Misha Govshteyn, founder and SVP at Alert Logic, said: “This is a classic game of news spin from all parties involved, but the GCHQ position is especially rich in alternative facts.

"Governments provide a mandate to our intelligence agencies to find and exploit security flaws. There is no reasonable argument that these flaws should be made public, as that would defeat the purpose of funding their discovery. The Intelligence Community is naturally motivated to keep these flaws secret as long as possible (though they failed in this regard).

"It's equally unreasonable to criticise Microsoft for not supporting older versions of Windows longer. Doing so would not have altered this outcome, and WannaCry would be spreading as quickly as it is now. Fact is, supported or not, Microsoft issued a patch relatively quickly. Microsoft correctly determined that in this circumstance they need to support resolving this problem.

There are really only two guilty parties here:

1. NSA for failing to safeguard their code. These tools should have never been stolen and made public.

2. Companies who negligently operate on old, unsupported versions of software and refuse to deploy patches when they are made available. This is a specially true of healthcare organisations.

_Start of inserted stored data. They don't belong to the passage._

(** * WatermelonDB native database bridge (native/shared/Database.cpp)

    A shallow embedding of [watermelondb::Database]: the statement cache,
    the record identity cache, the binder, the result shapers, the
    transaction helpers, [batch], [unsafeResetDatabase], [migrate] and the
    query methods, over an abstract sqlite3 connection and an abstract
    host number type. *)

From Stdlib Require Import ZArith String Ascii List DecimalString.
From stdpp Require Import base gmap sets list strings.

Local Open Scope string_scope.

(** ** Constants of sqlite3.h *)

Definition SQLITE_OK : Z := 0.
Definition SQLITE_BUSY : Z := 5.
Definition SQLITE_ROW : Z := 100.
Definition SQLITE_DONE : Z := 101.
Definition SQLITE_INTEGER : Z := 1.
Definition SQLITE_FLOAT : Z := 2.
Definition SQLITE_TEXT : Z := 3.
Definition SQLITE_BLOB : Z := 4.
Definition SQLITE_NULL : Z := 5.
Definition SQLITE_DBCONFIG_RESET_DATABASE : Z := 1009.

(** A [sqlite3_stmt *]; the null pointer is [0]. *)
Definition sqlite3_stmt : Type := N.
Definition nullptr : sqlite3_stmt := 0%N.

(** [std::to_string(int)] *)
Definition to_string (n : Z) : string := NilZero.string_of_int (Z.to_int n).

(** [size_t] is 64 bits wide; an [int] compared with a [size_t] is
    converted to it first. *)
Definition size_t_of_int (n : Z) : Z := (n mod 2 ^ 64)%Z.

(** ** Outcomes *)

(** What a C++ call can end in.  [Throw] is a [jsi::JSError] (a
    [std::exception]); [Abort] is the end of the process, by a failed
    [assert] or by behaviour the language leaves undefined; [OutOfFuel]
    is the model's own: the step budget of an unbounded [while (true)]
    ran out. *)
Inductive exception : Type := JSError (message : string).

Inductive outcome (A : Type) : Type :=
| Ret (a : A)
| Throw (ex : exception)
| Abort (what : string)
| OutOfFuel.
Arguments Ret {A} a.
Arguments Throw {A} ex.
Arguments Abort {A} what.
Arguments OutOfFuel {A}.

(** The host number type [double], with the conversion [(double)n] of an
    integer to it. *)
Class HostNumber (double : Type) : Type := { cast_double : Z → double }.

(** Whether the translation unit is compiled with [NDEBUG], which turns
    every [assert] into nothing (its argument is not evaluated). *)
Class Build : Type := { NDEBUG : bool }.

Section Bridge.

Context {double : Type} {host_number : HostNumber double}.

(** ** Host values (jsi) *)

#[warnings="-register-all"] Inductive Value : Type :=
| Undefined
| Null
| Bool (b : bool)
| Number (d : double)
| JsString (s : string)
| Symbol
| Object (props : list (string * Value))
| Array (elems : list Value).

(** [jsi::Object::setProperty]: an own property keeps its place when it is
    assigned again, a new one goes last. *)
Fixpoint setProperty (props : list (string * Value)) (name : string) (v : Value)
  : list (string * Value) :=
  match props with
  | [] => [(name, v)]
  | (n, w) :: rest =>
      if String.eqb n name then (n, v) :: rest else (n, w) :: setProperty rest name v
  end.

Fixpoint getProperty (props : list (string * Value)) (name : string) : option Value :=
  match props with
  | [] => None
  | (n, w) :: rest => if String.eqb n name then Some w else getProperty rest name
  end.

(** [jsi::Array(rt, n)] holds [n] undefined values. *)
Definition newArray (n : nat) : list Value := replicate n Undefined.

(** [jsi::Array::setValueAtIndex] inside the bounds of the array. *)
Definition setValueAtIndex (a : list Value) (i : nat) (v : Value) : list Value :=
  <[i := v]> a.

(** ** The sqlite3 connection *)

(** The calls of the sqlite3 C API that act on the connection, as the
    bridge makes them. *)
Inductive sqlite3_call : Type :=
| call_prepare_v2 (sql : string)
| call_finalize (stmt : sqlite3_stmt)
| call_reset (stmt : sqlite3_stmt)
| call_bind_null (stmt : sqlite3_stmt) (idx : Z)
| call_bind_text (stmt : sqlite3_stmt) (idx : Z) (text : string)
| call_bind_double (stmt : sqlite3_stmt) (idx : Z) (d : double)
| call_bind_int (stmt : sqlite3_stmt) (idx : Z) (v : Z)
| call_step (stmt : sqlite3_stmt)
| call_exec (sql : string)
| call_db_config (op : Z) (v : Z).

(** The underlying engine is a black box: a connection state [E] and the
    functions of the C API over it.  Functions that act on the connection
    return its next state; the column accessors, the counts and the error
    accessors read it. *)
Class Sqlite3 (E : Type) : Type := {
  sqlite3_prepare_v2 : string → E → (Z * sqlite3_stmt) * E;
  sqlite3_finalize : sqlite3_stmt → E → E;
  sqlite3_reset : sqlite3_stmt → E → E;
  sqlite3_bind_parameter_count : sqlite3_stmt → E → Z;
  sqlite3_bind_null : sqlite3_stmt → Z → E → Z * E;
  sqlite3_bind_text : sqlite3_stmt → Z → string → E → Z * E;
  sqlite3_bind_double : sqlite3_stmt → Z → double → E → Z * E;
  sqlite3_bind_int : sqlite3_stmt → Z → Z → E → Z * E;
  sqlite3_step : sqlite3_stmt → E → Z * E;
  sqlite3_exec : string → E → (Z * option string) * E;
  sqlite3_db_config : Z → Z → E → Z * E;
  sqlite3_column_count : sqlite3_stmt → E → Z;
  sqlite3_data_count : sqlite3_stmt → E → Z;
  sqlite3_column_name : sqlite3_stmt → Z → E → option string;
  sqlite3_column_type : sqlite3_stmt → Z → E → Z;
  sqlite3_column_int : sqlite3_stmt → Z → E → Z;
  sqlite3_column_int64 : sqlite3_stmt → Z → E → Z;
  sqlite3_column_double : sqlite3_stmt → Z → E → double;
  sqlite3_column_text : sqlite3_stmt → Z → E → option string;
  sqlite3_errmsg : E → string;
  sqlite3_extended_errcode : E → Z
}.

Context {E : Type} {engine : Sqlite3 E} {build : Build}.

(** ** The Database object *)

(** [db_], [cachedStatements_] and [cachedRecords_] are the members of the
    class; [console] is what [platform::consoleError] has printed and
    [calls] the calls made on the connection, both most recent first. *)
Record Database : Type := mkDatabase {
  db_ : E;
  cachedStatements_ : gmap string sqlite3_stmt;
  cachedRecords_ : gset string;
  console : list string;
  calls : list sqlite3_call
}.

Definition set_db_ (e : E) (d : Database) : Database :=
  mkDatabase e (cachedStatements_ d) (cachedRecords_ d) (console d) (calls d).
Definition set_cachedStatements_ (m : gmap string sqlite3_stmt) (d : Database) : Database :=
  mkDatabase (db_ d) m (cachedRecords_ d) (console d) (calls d).
Definition set_cachedRecords_ (s : gset string) (d : Database) : Database :=
  mkDatabase (db_ d) (cachedStatements_ d) s (console d) (calls d).
Definition set_console (c : list string) (d : Database) : Database :=
  mkDatabase (db_ d) (cachedStatements_ d) (cachedRecords_ d) c (calls d).
Definition set_calls (c : list sqlite3_call) (d : Database) : Database :=
  mkDatabase (db_ d) (cachedStatements_ d) (cachedRecords_ d) (console d) c.

(** ** Methods as state transformers *)

Definition M (A : Type) : Type := Database → outcome A * Database.

Definition ret {A} (a : A) : M A := λ d, (Ret a, d).
Definition bind {A B} (m : M A) (k : A → M B) : M B :=
  λ d, match m d with
       | (Ret a, d') => k a d'
       | (Throw ex, d') => (Throw ex, d')
       | (Abort w, d') => (Abort w, d')
       | (OutOfFuel, d') => (OutOfFuel, d')
       end.

#[global] Instance M_ret : MRet M := @ret.
#[global] Instance M_bind : MBind M := λ A B k m, bind m k.

Definition throw {A} (ex : exception) : M A := λ d, (Throw ex, d).
Definition abort {A} (what : string) : M A := λ d, (Abort what, d).
Definition get : M Database := λ d, (Ret d, d).
Definition modify (f : Database → Database) : M unit := λ d, (Ret tt, f d).

(** [try { body } catch (const std::exception &ex) { handler }] *)
Definition try_catch {A} (body : M A) (handler : exception → M A) : M A :=
  λ d, match body d with
       | (Throw ex, d') => handler ex d'
       | r => r
       end.

(** A call that acts on the connection. *)
Definition call {A} (c : sqlite3_call) (f : E → A * E) : M A :=
  λ d, let '(a, e') := f (db_ d) in
       (Ret a, set_calls (c :: calls d) (set_db_ e' d)).

Definition call_ (c : sqlite3_call) (f : E → E) : M unit :=
  call c (λ e, (tt, f e)).

(** A call that reads the connection. *)
Definition peek {A} (f : E → A) : M A := λ d, (Ret (f (db_ d)), d).

Definition consoleError (message : string) : M unit :=
  λ d, (Ret tt, set_console (message :: console d) d).

(** The assertion a failed [assert] reports. *)
Definition assertion_failed (text : string) : string := "Assertion failed: " ++ text.

(** [assert(cond)] where [cond] is an expression with effects. *)
Definition assertM (cond : M bool) (text : string) : M unit :=
  if NDEBUG then ret tt
  else b ← cond; if b : bool then ret tt else abort (assertion_failed text).

Definition assert (cond : bool) (text : string) : M unit := assertM (ret cond) text.

(** Modelled from the spec: the class [SqliteStatement] (Sqlite.h) is not
    among the sources.  It is the scoped guard of the specification, "a
    prepared statement is always reset after use": its destructor resets
    the statement when the scope is left, by a return or by an exception.
    A process that aborts unwinds nothing. *)
Definition SqliteStatement {A} (stmt : sqlite3_stmt) (scope : M A) : M A :=
  λ d, match scope d with
       | (Ret a, d') => (Ret a, snd (call_ (call_reset stmt) (sqlite3_reset stmt) d'))
       | (Throw ex, d') => (Throw ex, snd (call_ (call_reset stmt) (sqlite3_reset stmt) d'))
       | r => r
       end.

(** *** Identity cache *)

Definition cacheKey (tableName recordId : string) : string :=
  tableName ++ "$" ++ recordId.

Definition isCached (cacheKey : string) : M bool :=
  d ← get; mret (bool_decide (cacheKey ∈ cachedRecords_ d)).

Definition markAsCached (cacheKey : string) : M unit :=
  modify (λ d, set_cachedRecords_ ({[cacheKey]} ∪ cachedRecords_ d) d).

Definition removeFromCache (cacheKey : string) : M unit :=
  modify (λ d, set_cachedRecords_ (cachedRecords_ d ∖ {[cacheKey]}) d).

(** *** Errors *)

Definition dbError (description : string) : M exception :=
  sqliteMessage ← peek sqlite3_errmsg;
  code ← peek sqlite3_extended_errcode;
  let message :=
    description ++ " - sqlite error " ++ to_string code ++ " (" ++ sqliteMessage ++ ")" in
  consoleError message;;
  mret (JSError message).

(** *** Statement cache *)

Definition prepareQuery (sql : string) : M sqlite3_stmt :=
  d ← get;
  (* operator[] value-initialises the entry of a key that is not there *)
  let statement := default nullptr (cachedStatements_ d !! sql) in
  modify (set_cachedStatements_ (<[sql := statement]> (cachedStatements_ d)));;
  statement ←
    (if bool_decide (statement = nullptr) then
       '(resultPrepare, statement) ← call (call_prepare_v2 sql) (sqlite3_prepare_v2 sql);
       if bool_decide (resultPrepare ≠ SQLITE_OK) then
         call_ (call_finalize statement) (sqlite3_finalize statement);;
         ex ← dbError "Failed to prepare query statement";
         throw ex
       else
         modify (λ d, set_cachedStatements_ (<[sql := statement]> (cachedStatements_ d)) d);;
         mret statement
     else
       call_ (call_reset statement) (sqlite3_reset statement);;
       mret statement);
  assert (bool_decide (statement ≠ nullptr)) "statement != nullptr";;
  mret statement.

(** *** Binder *)

Definition ArgMismatch : exception :=
  JSError "Number of args passed to query doesn't match number of arg placeholders".
Definition InvalidArgType_object : exception :=
  JSError "Invalid argument type (object) for query".
Definition InvalidArgType_unknown : exception :=
  JSError "Invalid argument type (unknown) for query".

"If the NSA really wanted to be responsible, they would have contacted technology vendors shortly after they realised their toolkits were stolen. Doing so would have given technology companies more time to respond and consumers more time to patch.

"Instead, NSA chose to play the game of chicken with Shadow Brokers and allowed, of all people, Julian Assange to be the disclosing party. This is the least defensible decision in this whole saga.”

Gavin Millard, EMEA Technical director, Tenable Network Security, noted: "Microsoft have made huge strides in the last few years to improve the security of their ubiquitous operating systems, but code is rarely perfect and flaws will always find a way into the millions of line of instructions required in a complex operating system.

"Instead of trying to attribute blame, it would be far more productive to consider what could have been done to reduce the spread of an aggressive piece of ransomware like Wannacry. Organisations have to improve visibility into their complex environments to discover where weaknesses reside and have robust and rapid approaches to addressing these flaws before they are weaponised by the next ransomware author, eager to turn tardy patching into profit.”

Malcolm Harkins, chief security and trust officer at Cylance, added: “I wouldn’t criticise NSA or GCHQ. I do think, however, that this brings up the question of cyber vulnerabilities equities processes, and what “calculus” is used, and how, by a nation state to determine when the public is best served in working with the industry to close a found vulnerability or keep it for nations state purposes, more transparency/illumination there from all nation states would be good (since they all are involved in both cyber offensive as well as defensive efforts).

"In terms of end of life support (hardware and SW), both have EOL for support. From an economics perspective, it is cost prohibitive to support something forever, so every organisation needs to stop support at some point in time to manage operating expenses.

"This is true for every organisation including Microsoft and anyone else. For example, you can’t drive a model T in to a Ford dealership to get it fixed … you do it yourself or find “speciality” service providers who can work to try to service it. This is also a point where we can discuss other mitigation, such as isolation/segmentation of those systems in to a different “zone”.

"In terms of GCHQ, or any other nation state agency “storing” exploits. We have seen with the Shadow Brokers, or even Snowden, one of my irrefutable laws - #1 of which is information wants to be free – because people will post, share, talk. Though many nation states “store” these exploits in the logical equivalent of CDC biosafety levels , even there we see there are sometimes mistakes that can occur.

"We probably need to have some sort of cyber Geneva conventions and cyber Geneva protocols to establish better norms that most nation states could agree to abide by.”